The ADAM questionnaire asks you to check for the following symptoms:

  1. Decrease in sex drive
  1. Lack of energy
  1. Decrease in strength and/or endurance
  1. Lost height
  1. Decreased “enjoyment of life”
  1. Sad and/or grumpy feelings
  1. Erections less strong
  1. Deterioration in sports ability
  1. Falling asleep after dinner
  1. Decreased work performance

Men experiencing Loss of morning erections depression, tiredness, memory loss, decreased muscle mass and increased weight, more fragile bones, or a diminished sex drive might be candidates for testosterone replacement therapy.  Treatment of testosterone deficiency is easily accomplished with injections of testosterone, patches placed on the skin that transmit the medication from the skin to the blood stream, or topical gels applied to the upper arm or lower abdomen can quickly restore a man’s libido and sex drive.

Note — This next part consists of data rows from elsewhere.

(** ** Helpers *)

(* @src cloud/http.rs MIN_SERIES_STEP_MS *)
Definition MIN_SERIES_STEP_MS : Z := 1000.
(* @src cloud/http.rs MAX_SERIES_WINDOW_MS *)
Definition MAX_SERIES_WINDOW_MS : Z := 30 * 24 * 3600000.

(* @src cloud/http.rs 1836-1846 parse_duration_ms *)
Definition duration_unit (s : string) : string * Z :=
  match strip_suffix "ms" s with
  | Some v => (v, 1)
  | None =>
      match strip_suffix "s" s with
      | Some v => (v, 1000)
      | None =>
          match strip_suffix "m" s with
          | Some v => (v, 60000)
          | None =>
              match strip_suffix "h" s with Some v => (v, 3600000) | None => (s, 1000) end
          end
      end
  end.

(* @src cloud/http.rs parse_duration_ms *)
Definition parse_duration_ms (s : option string) : option Z :=
  s ← trim <$> s;
  if is_empty_str s then None
  else
    let '(num, mult) := duration_unit s in
    n ← parse_i64 (trim num);
    if 0 <? n then Some (i64_wrap (n * mult)) else None.

(* @src cloud/http.rs parse_severity *)
Definition parse_severity (s : string) : option Severity :=
  let s := to_ascii_lowercase (trim s) in
  if bool_decide (s = "info") then Some Info
  else if bool_decide (s = "low") then Some Low
  else if bool_decide (s = "medium") then Some Medium
  else if bool_decide (s = "high") then Some High
  else if bool_decide (s = "critical") then Some Critical
  else None.

Definition source_char (c : string) : bool :=
  match c with
  | String a "" =>
      let n := nat_of_ascii a in
      ((48 <=? n) && (n <=? 57) || (65 <=? n) && (n <=? 90) || (97 <=? n) && (n <=? 122)
       || (n =? 45) || (n =? 95) || (n =? 46))%nat
  | _ => false
  end.

(* @src cloud/http.rs sanitize_source *)
Definition sanitize_source (raw : option string) : string :=
  let cleaned := concat_str (take 32 (filter (λ c, source_char c = true)
                   (char_list (to_ascii_lowercase (trim (default "external" raw)))))) in
  if is_empty_str cleaned then "external" else cleaned.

So if you are over 35 and are feeling less than your best, you should talk with your doctor about your symptoms. A complete medical examination that includes laboratory tests can help show whether testosterone supplements might help you feel better. If treatment is suggested, then I encourage men to try it for a period of a few months while keeping track of the changes. If low testosterone is the cause of their symptoms, men will not have to wait long to see the effects of treatment.   Bottom line…men, you may not be able to turn back the clock of time but you certainly can reset your biologic clock with hormone replacement therapy.